Since negative lookaheads are unsupported, I broke mine out into several expressions that cover all cases. WAF lets you specify multiple expressions. It uses logical OR matching, so only one of them has to match. Using the example in the question, the solution could be...
joe[^aj]
joea[^n]
joean[^n]
joej[^e]
joeje[^n]
joe
matches, unless he's followed by an a
or a j
. Then he's suspicious, so we go on to the next rule. If that a
is followed by an n
, the we're still suspicious, so we go on to the next rule. We repeat that process until we've decided whether or not the entire word is joeann
or joejen
My particular use case was URI matching. I wanted to throttle requests to an entire directory, except for one subdirectory (and all its subdirectories).

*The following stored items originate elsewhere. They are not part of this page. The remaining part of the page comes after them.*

(* ===== verification/DocumentText.v ===== *)
(** * DocumentText: a pigpen document reads back as it was written

    The text form of [Document] against its parser: identifiers and their
    delimiters, recipient lines, the whole document, pointers; and that the
    parser is total. *)

From Stdlib Require Import ZArith Lia.
From stdpp Require Import base tactics list numbers strings.
From S2P Require Import Prelude Utf8 Text Blech32 Markl Pigpen Hyphence Document.

Local Open Scope Z_scope.

(** ** Characters of an identifier's text *)

(** A line's text that does not break the line: characters, no line break. *)
Definition text_ok (s : list Z) : Prop := Forall (fun c => is_char c = true /\ c <> LF /\ c <> 13) s.

Definition text_okb (s : list Z) : bool := forallb (fun c => is_char c && negb (c =? LF) && negb (c =? 13)) s.

Lemma text_okb_ok s : text_okb s = true -> text_ok s.
Proof.
  unfold text_okb. rewrite forallb_forall. intros H. apply List.Forall_forall. intros c Hc. specialize (H c Hc). now bprop.
Qed.

Lemma text_ok_app a b : text_ok (a ++ b) <-> text_ok a /\ text_ok b.
Proof. apply Forall_app. Qed.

Say we want to throttle /my/dir
but not anything in /my/dir/safe
. We would do it like so...
^/my/dir/?$
^/my/dir/[^s]
^/my/dir/s[^a]
^/my/dir/sa[^f]
^/my/dir/saf[^e]
^/my/dir/safe[^/]
We follow the same process of identifying each letter in sequence.
"You can't start with S. Ok, you can start with S, but you can't also have an A. Ok ok, I'll let it slide, but you cannot have an F too. Ok fine, your persistent, but..."
Notice we have to include a rule for the trailing slash /
. This covers the optional slash in /my/dir/safe/
and all subdirectories such as /my/dir/safe/whatever
.